(Brief): Restate, word for word, the lines from the opening line of the data through the line containing "restricted to the range 0..255.", both included, and nothing else.

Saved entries
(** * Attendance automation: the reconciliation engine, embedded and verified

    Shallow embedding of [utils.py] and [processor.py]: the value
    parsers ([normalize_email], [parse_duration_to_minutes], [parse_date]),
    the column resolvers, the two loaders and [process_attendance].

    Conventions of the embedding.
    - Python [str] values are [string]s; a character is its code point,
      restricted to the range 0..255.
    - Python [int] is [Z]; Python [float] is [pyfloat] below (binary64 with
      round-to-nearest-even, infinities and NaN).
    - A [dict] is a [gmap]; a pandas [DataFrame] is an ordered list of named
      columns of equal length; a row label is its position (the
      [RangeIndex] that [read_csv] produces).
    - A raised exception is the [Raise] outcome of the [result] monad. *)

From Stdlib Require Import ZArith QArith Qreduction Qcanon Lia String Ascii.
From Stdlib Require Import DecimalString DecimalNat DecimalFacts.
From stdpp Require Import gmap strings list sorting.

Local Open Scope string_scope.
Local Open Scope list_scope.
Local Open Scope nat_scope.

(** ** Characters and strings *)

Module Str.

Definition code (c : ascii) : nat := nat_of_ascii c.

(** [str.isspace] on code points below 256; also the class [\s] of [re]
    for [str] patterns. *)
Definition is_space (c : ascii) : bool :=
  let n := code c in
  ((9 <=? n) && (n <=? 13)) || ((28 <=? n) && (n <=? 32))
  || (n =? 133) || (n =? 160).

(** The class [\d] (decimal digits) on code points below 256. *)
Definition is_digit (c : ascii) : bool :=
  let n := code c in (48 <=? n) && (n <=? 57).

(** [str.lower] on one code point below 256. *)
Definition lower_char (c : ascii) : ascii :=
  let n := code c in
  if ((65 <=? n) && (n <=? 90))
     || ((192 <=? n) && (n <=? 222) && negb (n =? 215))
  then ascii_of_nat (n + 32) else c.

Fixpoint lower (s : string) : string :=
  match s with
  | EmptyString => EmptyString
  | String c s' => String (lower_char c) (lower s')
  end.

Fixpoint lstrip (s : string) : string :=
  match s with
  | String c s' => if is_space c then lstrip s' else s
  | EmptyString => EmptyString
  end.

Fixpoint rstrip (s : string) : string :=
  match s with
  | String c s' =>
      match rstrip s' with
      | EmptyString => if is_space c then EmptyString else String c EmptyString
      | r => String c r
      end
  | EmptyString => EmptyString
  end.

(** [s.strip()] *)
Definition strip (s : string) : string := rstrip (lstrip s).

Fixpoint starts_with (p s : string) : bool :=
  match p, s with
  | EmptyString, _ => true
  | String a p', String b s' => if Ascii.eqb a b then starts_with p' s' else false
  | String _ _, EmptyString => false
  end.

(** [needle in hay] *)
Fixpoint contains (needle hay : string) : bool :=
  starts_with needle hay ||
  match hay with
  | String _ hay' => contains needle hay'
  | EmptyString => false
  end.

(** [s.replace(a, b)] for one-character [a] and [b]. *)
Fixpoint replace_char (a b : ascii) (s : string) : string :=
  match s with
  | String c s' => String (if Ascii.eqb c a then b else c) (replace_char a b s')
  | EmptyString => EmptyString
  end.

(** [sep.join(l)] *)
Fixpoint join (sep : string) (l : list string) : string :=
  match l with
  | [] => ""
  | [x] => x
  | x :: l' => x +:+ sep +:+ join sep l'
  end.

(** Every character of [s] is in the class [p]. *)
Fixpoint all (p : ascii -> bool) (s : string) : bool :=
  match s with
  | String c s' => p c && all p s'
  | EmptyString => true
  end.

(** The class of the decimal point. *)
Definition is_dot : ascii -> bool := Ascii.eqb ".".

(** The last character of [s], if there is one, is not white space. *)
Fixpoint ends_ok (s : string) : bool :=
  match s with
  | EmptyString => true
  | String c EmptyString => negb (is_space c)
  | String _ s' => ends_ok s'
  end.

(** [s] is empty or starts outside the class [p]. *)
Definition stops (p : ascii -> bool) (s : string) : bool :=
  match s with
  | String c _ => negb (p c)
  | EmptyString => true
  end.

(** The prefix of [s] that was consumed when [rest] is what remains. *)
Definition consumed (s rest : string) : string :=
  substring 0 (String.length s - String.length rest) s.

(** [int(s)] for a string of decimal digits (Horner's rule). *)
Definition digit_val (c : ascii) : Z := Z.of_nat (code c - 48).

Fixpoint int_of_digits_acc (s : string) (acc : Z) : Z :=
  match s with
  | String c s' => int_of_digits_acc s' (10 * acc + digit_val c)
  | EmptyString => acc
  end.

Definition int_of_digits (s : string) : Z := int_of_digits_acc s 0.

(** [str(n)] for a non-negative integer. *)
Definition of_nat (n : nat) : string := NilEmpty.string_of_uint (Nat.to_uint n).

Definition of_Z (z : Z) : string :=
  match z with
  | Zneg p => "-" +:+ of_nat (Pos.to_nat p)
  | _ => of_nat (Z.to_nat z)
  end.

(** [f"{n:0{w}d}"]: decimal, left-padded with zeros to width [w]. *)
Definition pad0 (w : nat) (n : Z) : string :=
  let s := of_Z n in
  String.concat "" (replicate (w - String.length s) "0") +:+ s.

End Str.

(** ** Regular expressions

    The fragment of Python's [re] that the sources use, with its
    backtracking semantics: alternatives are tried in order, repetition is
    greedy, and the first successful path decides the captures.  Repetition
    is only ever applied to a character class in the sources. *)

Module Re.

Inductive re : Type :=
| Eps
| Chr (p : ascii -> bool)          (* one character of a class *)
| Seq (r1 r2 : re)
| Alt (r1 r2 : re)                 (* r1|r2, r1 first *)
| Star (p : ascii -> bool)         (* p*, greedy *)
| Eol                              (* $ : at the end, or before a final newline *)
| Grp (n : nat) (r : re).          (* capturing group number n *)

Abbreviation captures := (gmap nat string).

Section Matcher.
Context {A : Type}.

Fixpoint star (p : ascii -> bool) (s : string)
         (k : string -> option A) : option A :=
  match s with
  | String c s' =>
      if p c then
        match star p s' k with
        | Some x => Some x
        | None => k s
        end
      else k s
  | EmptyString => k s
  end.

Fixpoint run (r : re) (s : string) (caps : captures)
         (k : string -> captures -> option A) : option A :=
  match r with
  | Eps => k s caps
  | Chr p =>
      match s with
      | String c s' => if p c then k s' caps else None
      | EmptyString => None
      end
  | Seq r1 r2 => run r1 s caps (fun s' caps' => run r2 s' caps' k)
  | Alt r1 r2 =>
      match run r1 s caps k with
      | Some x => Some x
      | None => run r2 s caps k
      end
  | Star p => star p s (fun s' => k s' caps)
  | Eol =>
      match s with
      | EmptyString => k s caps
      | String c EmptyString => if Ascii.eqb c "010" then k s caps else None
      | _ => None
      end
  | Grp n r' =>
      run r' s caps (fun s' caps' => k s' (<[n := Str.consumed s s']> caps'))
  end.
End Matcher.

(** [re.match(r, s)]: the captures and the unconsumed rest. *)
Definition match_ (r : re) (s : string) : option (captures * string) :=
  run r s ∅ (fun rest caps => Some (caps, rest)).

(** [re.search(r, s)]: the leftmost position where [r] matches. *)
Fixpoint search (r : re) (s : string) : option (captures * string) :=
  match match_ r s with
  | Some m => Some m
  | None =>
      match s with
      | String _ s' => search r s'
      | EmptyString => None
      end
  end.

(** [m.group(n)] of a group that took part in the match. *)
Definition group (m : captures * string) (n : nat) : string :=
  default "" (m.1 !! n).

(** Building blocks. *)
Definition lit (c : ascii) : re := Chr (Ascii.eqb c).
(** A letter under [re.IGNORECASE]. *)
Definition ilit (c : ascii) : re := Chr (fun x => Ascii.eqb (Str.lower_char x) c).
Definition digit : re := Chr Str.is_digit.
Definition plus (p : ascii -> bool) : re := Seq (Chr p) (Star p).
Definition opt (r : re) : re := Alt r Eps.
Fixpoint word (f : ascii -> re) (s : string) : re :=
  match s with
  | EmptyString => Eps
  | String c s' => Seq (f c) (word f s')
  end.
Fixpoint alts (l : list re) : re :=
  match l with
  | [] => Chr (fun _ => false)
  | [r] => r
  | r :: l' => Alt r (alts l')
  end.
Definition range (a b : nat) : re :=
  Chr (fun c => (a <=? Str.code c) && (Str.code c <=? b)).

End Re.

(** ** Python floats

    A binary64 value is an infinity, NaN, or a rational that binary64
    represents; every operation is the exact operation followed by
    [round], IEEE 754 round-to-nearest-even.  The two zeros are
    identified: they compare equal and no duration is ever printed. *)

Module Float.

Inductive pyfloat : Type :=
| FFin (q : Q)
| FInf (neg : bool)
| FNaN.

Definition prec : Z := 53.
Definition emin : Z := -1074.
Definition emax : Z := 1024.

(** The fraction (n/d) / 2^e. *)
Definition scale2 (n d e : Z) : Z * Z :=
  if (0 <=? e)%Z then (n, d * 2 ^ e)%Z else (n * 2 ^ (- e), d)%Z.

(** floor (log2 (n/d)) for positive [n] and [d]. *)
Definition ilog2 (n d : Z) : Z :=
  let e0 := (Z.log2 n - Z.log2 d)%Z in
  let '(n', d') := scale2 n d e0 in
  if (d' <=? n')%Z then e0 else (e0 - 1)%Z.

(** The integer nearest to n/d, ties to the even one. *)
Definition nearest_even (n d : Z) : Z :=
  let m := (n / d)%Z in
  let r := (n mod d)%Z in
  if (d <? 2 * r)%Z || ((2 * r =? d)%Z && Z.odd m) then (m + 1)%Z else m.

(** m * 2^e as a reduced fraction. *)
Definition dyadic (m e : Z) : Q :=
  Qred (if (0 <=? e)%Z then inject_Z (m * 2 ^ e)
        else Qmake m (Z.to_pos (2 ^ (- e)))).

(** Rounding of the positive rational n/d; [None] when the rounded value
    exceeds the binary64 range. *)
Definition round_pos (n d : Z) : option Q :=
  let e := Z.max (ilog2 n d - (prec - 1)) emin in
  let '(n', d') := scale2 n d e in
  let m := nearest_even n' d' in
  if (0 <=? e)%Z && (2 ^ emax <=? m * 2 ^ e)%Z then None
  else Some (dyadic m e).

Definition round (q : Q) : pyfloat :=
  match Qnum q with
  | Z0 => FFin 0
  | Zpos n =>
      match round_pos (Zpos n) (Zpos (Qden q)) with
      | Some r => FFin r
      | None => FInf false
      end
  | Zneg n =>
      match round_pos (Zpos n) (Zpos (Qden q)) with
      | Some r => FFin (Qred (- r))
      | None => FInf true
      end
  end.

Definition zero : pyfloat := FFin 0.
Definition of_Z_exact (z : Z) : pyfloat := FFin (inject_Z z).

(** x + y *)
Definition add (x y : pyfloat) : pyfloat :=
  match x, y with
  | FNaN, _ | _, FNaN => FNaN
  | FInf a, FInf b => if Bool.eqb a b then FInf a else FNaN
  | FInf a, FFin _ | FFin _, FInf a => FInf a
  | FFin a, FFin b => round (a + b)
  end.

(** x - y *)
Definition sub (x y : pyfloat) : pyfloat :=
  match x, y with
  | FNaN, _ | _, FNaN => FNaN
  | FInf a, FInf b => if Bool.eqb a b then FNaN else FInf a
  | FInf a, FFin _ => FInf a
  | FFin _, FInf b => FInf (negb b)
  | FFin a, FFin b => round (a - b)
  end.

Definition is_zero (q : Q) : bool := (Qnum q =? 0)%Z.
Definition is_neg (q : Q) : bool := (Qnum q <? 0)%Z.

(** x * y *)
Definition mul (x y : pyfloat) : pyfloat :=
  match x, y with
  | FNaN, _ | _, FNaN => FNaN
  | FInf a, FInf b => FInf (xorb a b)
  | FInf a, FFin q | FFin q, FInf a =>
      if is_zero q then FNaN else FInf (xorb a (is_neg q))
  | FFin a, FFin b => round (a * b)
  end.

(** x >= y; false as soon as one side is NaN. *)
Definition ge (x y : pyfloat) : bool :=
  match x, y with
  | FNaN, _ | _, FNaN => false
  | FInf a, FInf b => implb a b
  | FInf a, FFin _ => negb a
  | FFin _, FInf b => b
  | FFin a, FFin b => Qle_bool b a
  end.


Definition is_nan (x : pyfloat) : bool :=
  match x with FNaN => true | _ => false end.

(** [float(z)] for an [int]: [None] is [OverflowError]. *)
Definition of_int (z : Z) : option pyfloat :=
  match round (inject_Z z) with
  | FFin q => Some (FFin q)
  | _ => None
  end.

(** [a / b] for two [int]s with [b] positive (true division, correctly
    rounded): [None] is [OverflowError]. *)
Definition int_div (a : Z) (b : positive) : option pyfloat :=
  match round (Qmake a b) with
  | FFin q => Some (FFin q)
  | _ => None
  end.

(Answer area):
(** * Attendance automation: the reconciliation engine, embedded and verified

    Shallow embedding of [utils.py] and [processor.py]: the value
    parsers ([normalize_email], [parse_duration_to_minutes], [parse_date]),
    the column resolvers, the two loaders and [process_attendance].

    Conventions of the embedding.
    - Python [str] values are [string]s; a character is its code point,
      restricted to the range 0..255.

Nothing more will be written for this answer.